*Your task:*
Set down nothing except the lines starting at the one with "apply Hs; [done | | |]." and ending at the final line of the material, each word for word.
====== Data ======
(** What unsharing leaves: the new latest generation [id] is a copy of
    [latest], as it was in [m1], with every file but without the targets' state;
    the rest of the host-share state is as it was when no call failed. *)
Definition unshared (E : env) (m1 : fsmap) (latest : generation_id) (mf : manifest) (targets : list host_share_target)
    (id : generation_id) (m : fsmap) : Prop :=
  good dir m (mk_record RECORD_VERSION (Some id) Stopped) /\
  (exists mf', complete_as dir m id mf' /\ m_parent mf' = Some latest /\ m_origin mf' = Edited) /\
  (forall name, is_Some (m_files mf !! name) -> name <> HOST_SHARE_STATE -> name <> MANIFEST -> name <> PIN ->
     exists f b, m1 !! (gdir latest /: name) = Some (NFile f) /\ m !! (gdir id /: name) = Some (NFile (mk_file (f_data f) b))) /\
  (forall t, t ∈ targets -> gone (gdir id /: HOST_SHARE_STATE) t m) /\
  (calm E -> no_staging dir m1 -> m1 !! (gdir latest /: HOST_SHARE_STATE) = Some NDir ->
     forall q, (forall t, t ∈ targets -> ~ state_of t q) ->
       same_node (m1 !! ((gdir latest /: HOST_SHARE_STATE) ++ q)) (m !! ((gdir id /: HOST_SHARE_STATE) ++ q))).

Lemma derived_unshared E m1 latest mf targets id m : well_formed m1 -> valid_id latest -> complete_as dir m1 latest mf ->
  derived E m1 latest mf (unshare_edited targets) id m -> unshared E m1 latest mf targets id m.
Proof.
  intros Hwf Hv Hcas (Hg & st & ma & mb & mc & -> & Hst & Hid & Hf & [Hc Hs] & [He Hgone] & mf' & Hcomp & Hpar & Horg & _ & Ht).
  destruct (generation_staging_apart dir latest (s_id st) Hv) as [Hsd Hds]. rewrite <- Hst in Hsd, Hds.
  assert (Hsrc : forall p, below (gdir latest) p -> ma !! p = m1 !! p).
  { intros p Hp. apply Hf. intros Hb. apply Hsd. by eapply below_trans. }
  assert (Hshare : forall q, m !! ((gdir (s_id st) /: HOST_SHARE_STATE) ++ q) = mc !! ((s_dir st /: HOST_SHARE_STATE) ++ q)).
  { intros q. rewrite <- !app_assoc. by apply Ht. }
  assert (Hout : forall x s, x <> HOST_SHARE_STATE -> mc !! (s_dir st ++ x :: s) = mb !! (s_dir st ++ x :: s)).
  { intros x s Hx. apply He. intros (t & _ & Hb%footprint_inside). apply Hx.
    apply below_spec in Hb as [u Hu]. rewrite <- app_assoc in Hu. apply app_inv_head in Hu. by simplify_eq/=. }
  split_and!; [done | by exists mf' | ..].
  - intros name Hn Hne Hm Hp. destruct (Hc name) as (f & b & Hfa & Hfb); [by apply elem_of_sorted_keys |].
    exists f, b. rewrite <- (Hsrc (gdir latest /: name)) by apply below_snoc. split; [done |].
    rewrite (Ht name []) by done. by rewrite (Hout name []).
  - intros t Hin s n Hsuf Hn q. unfold place. rewrite <- !app_assoc, (app_assoc (gdir _)), Hshare.
    assert (Ha := Hgone t Hin s n Hsuf Hn q). unfold place in Ha. by rewrite <- !app_assoc, (app_assoc (s_dir st)) in Ha.
  - intros Hcalm Hns Hnd q Hq. rewrite Hshare, He.
    2:{ intros (t & Hin & Hb). apply state_of_footprint in Hb. by apply (Hq t). }
    rewrite <- (Hsrc ((gdir latest /: HOST_SHARE_STATE) ++ q)) by (rewrite <- app_assoc; apply below_app).
    apply Hs; [done | | |].
    + exists NDir. unfold stat_in. by rewrite (Hsrc _ (below_snoc _ _)), Hnd.
    + intros [size Hsize]%elem_of_sorted_keys. destruct Hcas as (_ & _ & _ & Hfiles). apply Hfiles in Hsize.
      destruct Hsize as (f & Hf' & _). congruence.
    + intros u. rewrite Hf, Hst by (intros Hb; eapply not_below_child, below_trans; [apply below_app | exact Hb]).
      by apply no_staging_absent.
Qed.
======
*Answer space:*
    apply Hs; [done | | |].
    + exists NDir. unfold stat_in. by rewrite (Hsrc _ (below_snoc _ _)), Hnd.
    + intros [size Hsize]%elem_of_sorted_keys. destruct Hcas as (_ & _ & _ & Hfiles). apply Hfiles in Hsize.
      destruct Hsize as (f & Hf' & _). congruence.
    + intros u. rewrite Hf, Hst by (intros Hb; eapply not_below_child, below_trans; [apply below_app | exact Hb]).
      by apply no_staging_absent.
Qed.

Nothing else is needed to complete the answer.